## Work to complete
Transcribe the data that follows precisely, omitting nothing.

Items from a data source

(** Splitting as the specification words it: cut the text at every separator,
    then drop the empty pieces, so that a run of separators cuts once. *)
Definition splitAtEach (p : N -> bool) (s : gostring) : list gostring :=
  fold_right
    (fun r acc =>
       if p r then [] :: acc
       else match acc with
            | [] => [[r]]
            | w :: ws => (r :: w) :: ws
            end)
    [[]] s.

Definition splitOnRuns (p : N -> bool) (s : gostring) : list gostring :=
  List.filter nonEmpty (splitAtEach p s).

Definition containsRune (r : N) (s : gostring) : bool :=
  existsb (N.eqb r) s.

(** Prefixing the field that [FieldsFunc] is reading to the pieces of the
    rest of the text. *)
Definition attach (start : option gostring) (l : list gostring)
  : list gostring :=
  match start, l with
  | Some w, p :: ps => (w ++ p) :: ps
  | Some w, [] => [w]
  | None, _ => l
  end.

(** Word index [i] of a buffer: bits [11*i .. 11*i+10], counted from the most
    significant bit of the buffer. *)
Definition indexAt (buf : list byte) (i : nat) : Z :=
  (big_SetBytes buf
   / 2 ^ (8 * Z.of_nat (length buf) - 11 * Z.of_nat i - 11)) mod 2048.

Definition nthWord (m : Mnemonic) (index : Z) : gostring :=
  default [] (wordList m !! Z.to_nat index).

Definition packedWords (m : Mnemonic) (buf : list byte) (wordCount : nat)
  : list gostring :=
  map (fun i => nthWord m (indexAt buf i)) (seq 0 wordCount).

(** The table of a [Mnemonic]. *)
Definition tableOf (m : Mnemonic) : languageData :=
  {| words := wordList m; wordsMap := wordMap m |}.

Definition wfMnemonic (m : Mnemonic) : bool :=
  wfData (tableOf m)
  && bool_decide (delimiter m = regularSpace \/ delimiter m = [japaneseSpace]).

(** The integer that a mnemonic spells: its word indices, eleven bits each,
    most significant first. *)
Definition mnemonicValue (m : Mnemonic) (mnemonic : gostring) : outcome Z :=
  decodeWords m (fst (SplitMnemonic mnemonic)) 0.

## Solved problem
(** Splitting as the specification words it: cut the text at every separator,
    then drop the empty pieces, so that a run of separators cuts once. *)
Definition splitAtEach (p : N -> bool) (s : gostring) : list gostring :=
  fold_right
    (fun r acc =>
       if p r then [] :: acc
       else match acc with
            | [] => [[r]]
            | w :: ws => (r :: w) :: ws
            end)
    [[]] s.

Definition splitOnRuns (p : N -> bool) (s : gostring) : list gostring :=
  List.filter nonEmpty (splitAtEach p s).

Definition containsRune (r : N) (s : gostring) : bool :=
  existsb (N.eqb r) s.

(** Prefixing the field that [FieldsFunc] is reading to the pieces of the
    rest of the text. *)
Definition attach (start : option gostring) (l : list gostring)
  : list gostring :=
  match start, l with
  | Some w, p :: ps => (w ++ p) :: ps
  | Some w, [] => [w]
  | None, _ => l
  end.

(** Word index [i] of a buffer: bits [11*i .. 11*i+10], counted from the most
    significant bit of the buffer. *)
Definition indexAt (buf : list byte) (i : nat) : Z :=
  (big_SetBytes buf
   / 2 ^ (8 * Z.of_nat (length buf) - 11 * Z.of_nat i - 11)) mod 2048.

Definition nthWord (m : Mnemonic) (index : Z) : gostring :=
  default [] (wordList m !! Z.to_nat index).

Definition packedWords (m : Mnemonic) (buf : list byte) (wordCount : nat)
  : list gostring :=
  map (fun i => nthWord m (indexAt buf i)) (seq 0 wordCount).

(** The table of a [Mnemonic]. *)
Definition tableOf (m : Mnemonic) : languageData :=
  {| words := wordList m; wordsMap := wordMap m |}.

Definition wfMnemonic (m : Mnemonic) : bool :=
  wfData (tableOf m)
  && bool_decide (delimiter m = regularSpace \/ delimiter m = [japaneseSpace]).

(** The integer that a mnemonic spells: its word indices, eleven bits each,
    most significant first. *)
Definition mnemonicValue (m : Mnemonic) (mnemonic : gostring) : outcome Z :=
  decodeWords m (fst (SplitMnemonic mnemonic)) 0.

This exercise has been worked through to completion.